══ Records supplied ══

(* ===== verification/Ipc.v ===== *)
(** * Capability-gated IPC (kernel/src/ipc.rs)

    Channels whose every use is checked against the endpoint's capability, the
    registry of endpoints behind the system calls, the hang-up of a dead
    process's endpoints, and the delivery of device interrupts as messages.
    [IpcWorld] is the state these share: the capability space, the scheduler and
    the module's statics. *)
From S2P Require Import Prelude Abi Cap Process WaitQueue Sched Channel.

(** kernel/src/ipc.rs:14-17 [CapChannel] *)
Record CapChannel := mkCapChannel { endpoint_cap : CapHandle; inner : Channel (CapMessage bytes) }.

(** kernel/src/ipc.rs:333-337 [IrqBinding] *)
Record IrqBinding := mkBinding { bound_ep : Z; writer_cap : CapHandle }.

(** [IRQ_EVENTS] is the queue of (irq, payload) pairs, absent before
    [init_irq_notify] — kernel/src/ipc.rs:135-139 [ENDPOINTS, ENDPOINT_OWNERS] *)
Record IpcWorld := mkIpc {
  caps : CapWorld;
  sched : Scheduler;
  ENDPOINTS : gmap Z CapChannel;
  ENDPOINT_OWNERS : gmap Z Z;
  NEXT_EP_ID : Z;
  IRQ_BINDINGS : gmap Z IrqBinding;
  IRQ_BINDINGS_NONEMPTY : bool;
  IRQ_EVENTS : option (list (Z * Z));
}.

(** kernel/src/ipc.rs:142-143 [MAX_ENDPOINT_CAPACITY, MAX_ENDPOINTS] *)
Definition MAX_ENDPOINT_CAPACITY : nat := 256.
Definition MAX_ENDPOINTS : nat := 256.
(** kernel/src/ipc.rs:365-367 [init_irq_notify] *)
Definition IRQ_QUEUE_SIZE : nat := 256.
#[global] Arguments MAX_ENDPOINT_CAPACITY : simpl never.
#[global] Arguments MAX_ENDPOINTS : simpl never.
#[global] Arguments IRQ_QUEUE_SIZE : simpl never.

Section ipc.
Local Abbreviation M := (comp IpcWorld CapError).

Definition with_caps (c : CapWorld) (w : IpcWorld) : IpcWorld :=
  mkIpc c (sched w) (ENDPOINTS w) (ENDPOINT_OWNERS w) (NEXT_EP_ID w) (IRQ_BINDINGS w)
    (IRQ_BINDINGS_NONEMPTY w) (IRQ_EVENTS w).
Definition with_sched (s : Scheduler) (w : IpcWorld) : IpcWorld :=
  mkIpc (caps w) s (ENDPOINTS w) (ENDPOINT_OWNERS w) (NEXT_EP_ID w) (IRQ_BINDINGS w)
    (IRQ_BINDINGS_NONEMPTY w) (IRQ_EVENTS w).
Definition with_endpoints (e : gmap Z CapChannel) (w : IpcWorld) : IpcWorld :=
  mkIpc (caps w) (sched w) e (ENDPOINT_OWNERS w) (NEXT_EP_ID w) (IRQ_BINDINGS w)
    (IRQ_BINDINGS_NONEMPTY w) (IRQ_EVENTS w).
Definition with_owners (o : gmap Z Z) (w : IpcWorld) : IpcWorld :=
  mkIpc (caps w) (sched w) (ENDPOINTS w) o (NEXT_EP_ID w) (IRQ_BINDINGS w)
    (IRQ_BINDINGS_NONEMPTY w) (IRQ_EVENTS w).
Definition with_next_ep (n : Z) (w : IpcWorld) : IpcWorld :=
  mkIpc (caps w) (sched w) (ENDPOINTS w) (ENDPOINT_OWNERS w) n (IRQ_BINDINGS w)
    (IRQ_BINDINGS_NONEMPTY w) (IRQ_EVENTS w).
Definition with_irqs (b : gmap Z IrqBinding) (w : IpcWorld) : IpcWorld :=
  mkIpc (caps w) (sched w) (ENDPOINTS w) (ENDPOINT_OWNERS w) (NEXT_EP_ID w) b
    (IRQ_BINDINGS_NONEMPTY w) (IRQ_EVENTS w).
Definition with_gate (b : bool) (w : IpcWorld) : IpcWorld :=
  mkIpc (caps w) (sched w) (ENDPOINTS w) (ENDPOINT_OWNERS w) (NEXT_EP_ID w) (IRQ_BINDINGS w)
    b (IRQ_EVENTS w).
Definition with_events (q : option (list (Z * Z))) (w : IpcWorld) : IpcWorld :=
  mkIpc (caps w) (sched w) (ENDPOINTS w) (ENDPOINT_OWNERS w) (NEXT_EP_ID w) (IRQ_BINDINGS w)
    (IRQ_BINDINGS_NONEMPTY w) q.

(** A call into the capability core, or on the scheduler. *)
Definition cap_call {A} (m : comp CoreState CapError A) : M A := zoom caps with_caps (locked m).
Definition on_sched {A} (m : comp Scheduler CapError A) : M A := zoom sched with_sched m.

(** ** Channels *)

(** kernel/src/ipc.rs:21-28 [CapChannel::new] *)
Definition cap_channel_new (capacity : nat) : M (CapChannel * CapHandle) :=
  h ← cap_call (create_object Endpoint);
  mret (mkCapChannel h (chan_new capacity), h).

(** The capability that travels with a message —
    kernel/src/ipc.rs:47-59 [CapChannel::send, attached capability] *)
Definition final_cap (attached : option CapHandle) (mode : TransferMode) : M (option CapHandle) :=
  match attached, mode with
  | Some h, ModeTransfer => h' ← cap_call (transfer h rights_all); mret (Some h')
  | Some h, ModeLend => cap_call (check_rights h rights_empty);; mret (Some h)
  | Some h, ModeNone => mret (Some h)
  | None, _ => mret None
  end.

(** One round — kernel/src/ipc.rs:37-69 [CapChannel::send] *)
Definition cap_channel_send (cpu : nat) (ch : CapChannel) (sender : CapHandle) (msg : bytes)
    (attached : option CapHandle) (mode : TransferMode) : M (round (option Z) * CapChannel) :=
  cap_call (check_rights_for_object sender (endpoint_cap ch) WRITE);;
  h ← final_cap attached mode;
  '(r, c) ← on_sched (chan_send_round cpu (mkMessage msg h mode) (inner ch));
  mret (r, mkCapChannel (endpoint_cap ch) c).

(** One round — kernel/src/ipc.rs:72-76 [CapChannel::recv] *)
Definition cap_channel_recv (cpu : nat) (ch : CapChannel) (receiver : CapHandle)
  : M (round (CapMessage bytes) * CapChannel) :=
  cap_call (check_rights_for_object receiver (endpoint_cap ch) READ);;
  '(r, c) ← on_sched (chan_recv_round cpu (inner ch));
  mret (r, mkCapChannel (endpoint_cap ch) c).

(** kernel/src/ipc.rs:79-105 [CapChannel::try_send] *)
Definition cap_channel_try_send (ch : CapChannel) (sender : CapHandle) (msg : bytes)
    (attached : option CapHandle) (mode : TransferMode) : M CapChannel :=
  cap_call (check_rights_for_object sender (endpoint_cap ch) WRITE);;
  h ← final_cap attached mode;
  '(sent, c) ← on_sched (chan_try_send (mkMessage msg h mode) (inner ch));
  reject_if (negb sent) Exhausted;;
  mret (mkCapChannel (endpoint_cap ch) c).

(** kernel/src/ipc.rs:108-111 [CapChannel::try_recv] *)
Definition cap_channel_try_recv (ch : CapChannel) (receiver : CapHandle)
  : M (option (CapMessage bytes) * CapChannel) :=
  cap_call (check_rights_for_object receiver (endpoint_cap ch) READ);;
  '(m, c) ← on_sched (chan_try_recv (inner ch));
  mret (m, mkCapChannel (endpoint_cap ch) c).

(** ** The endpoint registry *)

(** kernel/src/ipc.rs:146-158 [create_raw_endpoint] *)
Definition create_raw_endpoint (capacity : nat) : M (Z * CapHandle) :=
  reject_if ((capacity =? 0)%nat || (MAX_ENDPOINT_CAPACITY <? capacity)%nat) Invalid;;
  w ← get;
  reject_if (MAX_ENDPOINTS <=? size (ENDPOINTS w))%nat Exhausted;;
  '(ch, h) ← cap_channel_new capacity;
  w ← get;
  let ep := NEXT_EP_ID w in
  put (with_endpoints (<[ep := ch]> (ENDPOINTS w)) (with_next_ep (wrap 32 (ep + 1)) w));;
  mret (ep, h).

(** kernel/src/ipc.rs:161-163 [register_endpoint_owner] *)
Definition register_endpoint_owner (ep pid : Z) : M unit :=
  modify (λ w, with_owners (<[ep := pid]> (ENDPOINT_OWNERS w)) w).

(** [ENDPOINTS.lock().get(&ep_id).ok_or(NotFound)] and the write back —
    kernel/src/ipc.rs:226-227 [raw_ipc_send, lookup] *)
Definition lookup_endpoint (ep : Z) : M CapChannel :=
  w ← get; ok_or (ENDPOINTS w !! ep) NotFound.
Definition update_endpoint (ep : Z) (ch : CapChannel) : M unit :=
  modify (λ w, with_endpoints (<[ep := ch]> (ENDPOINTS w)) w).

(** The lock on [ENDPOINTS] is held across the send, so a send that has to wait
    calls [schedule] with a lock held and stops on its assertion.  The result is
    the process to hand the CPU to, [yield_to] —
    kernel/src/ipc.rs:218-235 [raw_ipc_send] *)
Definition raw_ipc_send (cpu : nat) (ep : Z) (sender : CapHandle) (data : bytes)
    (attached : option CapHandle) (mode : TransferMode) : M (option Z) :=
  ch ← lookup_endpoint ep;
  '(r, ch) ← cap_channel_send cpu ch sender data attached mode;
  update_endpoint ep ch;;
  match r with
  | Finished woken => mret woken
  | Blocks => panic
  end.

(** One round, with the locks released at its end —
    kernel/src/ipc.rs:252-265 [raw_ipc_recv, round] *)
Definition raw_ipc_recv_round (cpu : nat) (ep : Z) (receiver : CapHandle) : M (round (CapMessage bytes)) :=
  ch ← lookup_endpoint ep;
  '(m, ch) ← cap_channel_try_recv ch receiver;
  match m with
  | Some msg => update_endpoint ep ch;; mret (Finished msg)
  | None =>
      q ← on_sched (prepare_wait_on cpu ChannelRecv (not_empty (inner ch)));
      update_endpoint ep (mkCapChannel (endpoint_cap ch) (with_not_empty q (inner ch)));;
      mret Blocks
  end.

(** kernel/src/ipc.rs:267-286 [raw_ipc_recv, after the switch] *)
Definition raw_ipc_recv_resume (cpu : nat) (ep : Z) : M unit :=
  w ← get;
  match ENDPOINTS w !! ep with
  | Some ch =>
      q ← on_sched (finish_wait_on cpu (not_empty (inner ch)));
      update_endpoint ep (mkCapChannel (endpoint_cap ch) (with_not_empty q (inner ch)))
  | None =>
      match current_for_cpu cpu (sched w) with
      | Some cur =>
          put (with_sched (update cur (λ p, if bool_decide (state p = Blocked)
                 then set_block_reason None (set_state Running p) else p) (sched w)) w)
      | None => mret tt
      end;;
      throw NotFound
  end.

(** kernel/src/ipc.rs:292-299 [raw_ipc_try_recv] *)
Definition raw_ipc_try_recv (ep : Z) (receiver : CapHandle) : M (option (CapMessage bytes)) :=
  ch ← lookup_endpoint ep;
  '(m, ch) ← cap_channel_try_recv ch receiver;
  update_endpoint ep ch;; mret m.

(** kernel/src/ipc.rs:305-315 [raw_ipc_try_send] *)
Definition raw_ipc_try_send (ep : Z) (sender : CapHandle) (data : bytes)
    (attached : option CapHandle) (mode : TransferMode) : M unit :=
  ch ← lookup_endpoint ep;
  ch ← cap_channel_try_send ch sender data attached mode;
  update_endpoint ep ch.

(** Receive and discard until the channel is empty or the handle is refused;
    the capabilities in flight are closed — kernel/src/ipc.rs:352-357 [cancel_endpoint, loop] *)
Fixpoint drain_endpoint (fuel : nat) (ch : CapChannel) (h : CapHandle) (count : nat)
  : M (nat * CapChannel) :=
  match fuel with
  | O => panic
  | S fuel =>
      r ← attempt (cap_channel_try_recv ch h);
      match r with
      | inr (Some msg, ch) =>
          match capability msg with
          | Some attached => ignore (cap_call (close attached))
          | None => mret tt
          end;;
          drain_endpoint fuel ch h (S count)
      | _ => mret (count, ch)
      end
  end.

(** kernel/src/ipc.rs:348-359 [cancel_endpoint] *)
Definition cancel_endpoint (ep : Z) (h : CapHandle) : M nat :=
  ch ← lookup_endpoint ep;
  '(n, ch) ← drain_endpoint (S (length (buffer (inner ch)))) ch h 0;
  update_endpoint ep ch;; mret n.

(** The channel has left the registry: wake everybody, close what is in flight —
    kernel/src/ipc.rs:189-200 [hangup_channel_for_pid, channel] *)
Definition shut_channel (ch : CapChannel) : M unit :=
  q ← on_sched (wake_all_on (not_empty (inner ch)));
  q' ← on_sched (wake_all_on (not_full (inner ch)));
  let ch := mkCapChannel (endpoint_cap ch) (with_not_full q' (with_not_empty q (inner ch))) in
  _ ← drain_endpoint (S (length (buffer (inner ch)))) ch (endpoint_cap ch) 0;
  mret tt.

(** kernel/src/ipc.rs:185-211 [hangup_channel_for_pid, loop body] *)
Definition hangup_endpoint (ep : Z) : M unit :=
  modify (λ w, with_owners (delete ep (ENDPOINT_OWNERS w)) w);;
  w ← get;
  match ENDPOINTS w !! ep with
  | Some ch => put (with_endpoints (delete ep (ENDPOINTS w)) w);; shut_channel ch
  | None => mret tt
  end;;
  modify (λ w, with_irqs (filter (λ e, bound_ep e.2 ≠ ep) (IRQ_BINDINGS w)) w).

(** The endpoints of a process, in order of their numbers —
    kernel/src/ipc.rs:169-175 [hangup_channel_for_pid, to_remove] *)
Definition owned_endpoints (pid : Z) (owners : gmap Z Z) : list Z :=
  (filter (λ e, e.2 = pid) (btree_iter Z.le owners)).*1.

(** kernel/src/ipc.rs:168-216 [hangup_channel_for_pid] *)
Definition hangup_channel_for_pid (pid : Z) : M unit :=
  w ← get;
  match owned_endpoints pid (ENDPOINT_OWNERS w) with
  | [] => mret tt
  | to_remove =>
      for_each to_remove hangup_endpoint;;
      modify (λ w, if bool_decide (IRQ_BINDINGS w = ∅) then with_gate false w else w)
  end.

(** ** Interrupts as messages *)

(** kernel/src/ipc.rs:365-367 [init_irq_notify] *)
Definition init_irq_notify : M unit :=
  modify (λ w, match IRQ_EVENTS w with None => with_events (Some []) w | Some _ => w end).

(** The gate of binding and unbinding: a live device handle with MANAGE —
    kernel/src/ipc.rs:381-385 [bind_irq, gate] *)
Definition device_gate (device : CapHandle) : M unit :=
  cap_call (check_rights device MANAGE);;
  id ← cap_call (object_identity device);
  reject_if (negb (bool_decide (id.1 = Device))) NoRights.

(** kernel/src/ipc.rs:375-401 [bind_irq] *)
Definition bind_irq (device : CapHandle) (irq ep : Z) (writer : CapHandle) : M unit :=
  device_gate device;;
  reject_if (15 <? irq)%Z Invalid;;
  ch ← lookup_endpoint ep;
  cap_call (check_rights_for_object writer (endpoint_cap ch) WRITE);;
  modify (λ w, with_gate true (with_irqs (<[irq := mkBinding ep writer]> (IRQ_BINDINGS w)) w)).

(** kernel/src/ipc.rs:404-418 [unbind_irq] *)
Definition unbind_irq (device : CapHandle) (irq : Z) : M unit :=
  device_gate device;;
  w ← get;
  let b := delete irq (IRQ_BINDINGS w) in
  put (with_gate (if bool_decide (b = ∅) then false else IRQ_BINDINGS_NONEMPTY w) (with_irqs b w));;
  reject_if (bool_decide (IRQ_BINDINGS w !! irq = None)) NotFound.

(** In interrupt context; a full queue drops the event —
    kernel/src/ipc.rs:422-432 [irq_event] *)
Definition irq_event (irq payload : Z) (w : IpcWorld) : IpcWorld :=
  if IRQ_BINDINGS_NONEMPTY w then
    match IRQ_EVENTS w with
    | Some q => if (length q <? IRQ_QUEUE_SIZE)%nat then with_events (Some (q ++ [(irq, payload)])) w else w
    | None => w
    end
  else w.

(** One event goes to the endpoint bound to it, if there is one with room for it —
    kernel/src/ipc.rs:445-455 [deliver_pending_irqs, loop body] *)
Definition deliver_irq (e : Z * Z) : M unit :=
  w ← get;
  match IRQ_BINDINGS w !! e.1 with
  | Some b => ignore (raw_ipc_try_send (bound_ep b) (writer_cap b) [e.2] None ModeNone)
  | None => mret tt
  end.

(** kernel/src/ipc.rs:438-456 [deliver_pending_irqs] *)
Definition deliver_pending_irqs : M unit :=
  w ← get;
  match IRQ_EVENTS w with
  | Some drained => put (with_events (Some []) w);; for_each drained deliver_irq
  | None => mret tt
  end.
End ipc.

═══

■ **To do**:
Please copy every line of the records above in which "Channels" appears.

■ **Reply**:
    Channels whose every use is checked against the endpoint's capability, the
(** ** Channels *)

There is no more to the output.